Un’ultima domanda. Nel mondo del collezionismo i pezzi più importanti si riconoscono quasi avessero un nome e un cognome: se ne sa la storia, le vicissitudini, il valore. Cosa succede quando, magari in maniera del tutto casuale, in aeroporto oppure durante un momento orologiero, vedi un pezzo “conosciuto” al polso di qualcuno? 

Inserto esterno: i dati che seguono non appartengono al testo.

(** * Gear ratio search and shift sequence planner

    A shallow embedding of [gearcombo.py] (closest gear combination) and
    [shiftseq.py] (shift sequence generator), and the properties of the
    planner proved over it.

    Python integers are [Z].  Python floats are kept behind the interface
    [PyFloat], which lists exactly the float operations the two scripts
    perform; it has two instances, IEEE binary64 (what CPython computes
    with) and exact rationals, and both obey the order laws [PyFloatLaws]
    that the search for the goal relies on.  Python exceptions are values
    of [exn] and a function that may raise returns a [result].  The cog
    lists of the two modules are section variables; [default_front] and
    [default_rear] are the lists of the scripts. *)

From Stdlib Require Import ZArith List Bool String Lia.
From Stdlib Require Import QArith.
From Stdlib Require Import Floats.
From Equations Require Import Equations.
Import ListNotations.

Open Scope Z_scope.

(** ** Exceptions and results *)

Inductive exn : Type :=
| ValueError (msg : string)
| UnboundLocalError (name : string)
| TypeError
| IndexError.

Inductive result (A : Type) : Type :=
| Ok (a : A)
| Raise (e : exn).

Arguments Ok {A} a.
Arguments Raise {A} e.

Definition bind {A B : Type} (c : result A) (k : A -> result B) : result B :=
  match c with
  | Ok a => k a
  | Raise e => Raise e
  end.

«È una cosa che mi capitava spesso quando andavo alle aste. Ho rivisto dei miei orologi anche nelle teche di musei importanti ed è sempre una bella sensazione. Nella mia vita non ho mai avuto dei rimpianti. Ho lavorato duro per riuscire ad avere determinati pezzi, me li sono goduti e poi ho fatto altre scelte. Nulla è per sempre e non credo in quelli che dicono “non lo venderò mai.” Mi fanno un po’ tristezza, perché vogliono spesso affermare la loro potenza e quindi la non necessità di vendere. Ma non è questo il punto. Gli orologi più belli, come accade a qualsiasi creazione di altissimo livello, vanno tramandati. Sempre più persone devono avere la possibilità di poterli toccare, ammirare, indossare. Fa parte della vita, anzi, della parte bella della vita.»